• Collected data
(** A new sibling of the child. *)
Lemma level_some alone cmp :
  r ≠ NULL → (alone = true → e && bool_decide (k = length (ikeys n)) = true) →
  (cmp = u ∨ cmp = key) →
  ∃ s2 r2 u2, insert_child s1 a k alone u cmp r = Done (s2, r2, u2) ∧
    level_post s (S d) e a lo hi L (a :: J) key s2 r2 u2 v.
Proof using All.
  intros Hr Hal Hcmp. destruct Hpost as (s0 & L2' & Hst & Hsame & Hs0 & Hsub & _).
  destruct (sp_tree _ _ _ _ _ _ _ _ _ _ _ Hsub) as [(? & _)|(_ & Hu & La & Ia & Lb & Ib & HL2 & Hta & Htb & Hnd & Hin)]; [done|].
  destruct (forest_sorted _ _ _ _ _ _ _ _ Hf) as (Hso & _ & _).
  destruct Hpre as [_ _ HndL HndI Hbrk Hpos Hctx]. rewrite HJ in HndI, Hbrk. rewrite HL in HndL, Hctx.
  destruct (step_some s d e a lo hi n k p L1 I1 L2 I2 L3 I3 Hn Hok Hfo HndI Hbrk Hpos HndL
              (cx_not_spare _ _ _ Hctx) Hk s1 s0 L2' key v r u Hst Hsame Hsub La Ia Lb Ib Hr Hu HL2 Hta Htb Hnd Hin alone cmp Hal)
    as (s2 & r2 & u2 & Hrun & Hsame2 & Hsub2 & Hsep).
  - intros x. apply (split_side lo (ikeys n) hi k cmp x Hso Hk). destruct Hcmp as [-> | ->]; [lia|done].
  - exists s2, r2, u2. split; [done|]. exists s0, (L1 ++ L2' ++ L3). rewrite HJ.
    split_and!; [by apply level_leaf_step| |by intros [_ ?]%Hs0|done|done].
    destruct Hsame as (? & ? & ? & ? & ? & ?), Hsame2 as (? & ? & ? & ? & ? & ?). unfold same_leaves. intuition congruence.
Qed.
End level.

• TASK GOAL
Given the records above, restate word for word only the lines starting at the one with "r ≠ NULL → (alone" and ending at the one with "intros Hr Hal".

• PROBLEM SOLUTION
  r ≠ NULL → (alone = true → e && bool_decide (k = length (ikeys n)) = true) →
  (cmp = u ∨ cmp = key) →
  ∃ s2 r2 u2, insert_child s1 a k alone u cmp r = Done (s2, r2, u2) ∧
    level_post s (S d) e a lo hi L (a :: J) key s2 r2 u2 v.
Proof using All.
  intros Hr Hal Hcmp. destruct Hpost as (s0 & L2' & Hst & Hsame & Hs0 & Hsub & _).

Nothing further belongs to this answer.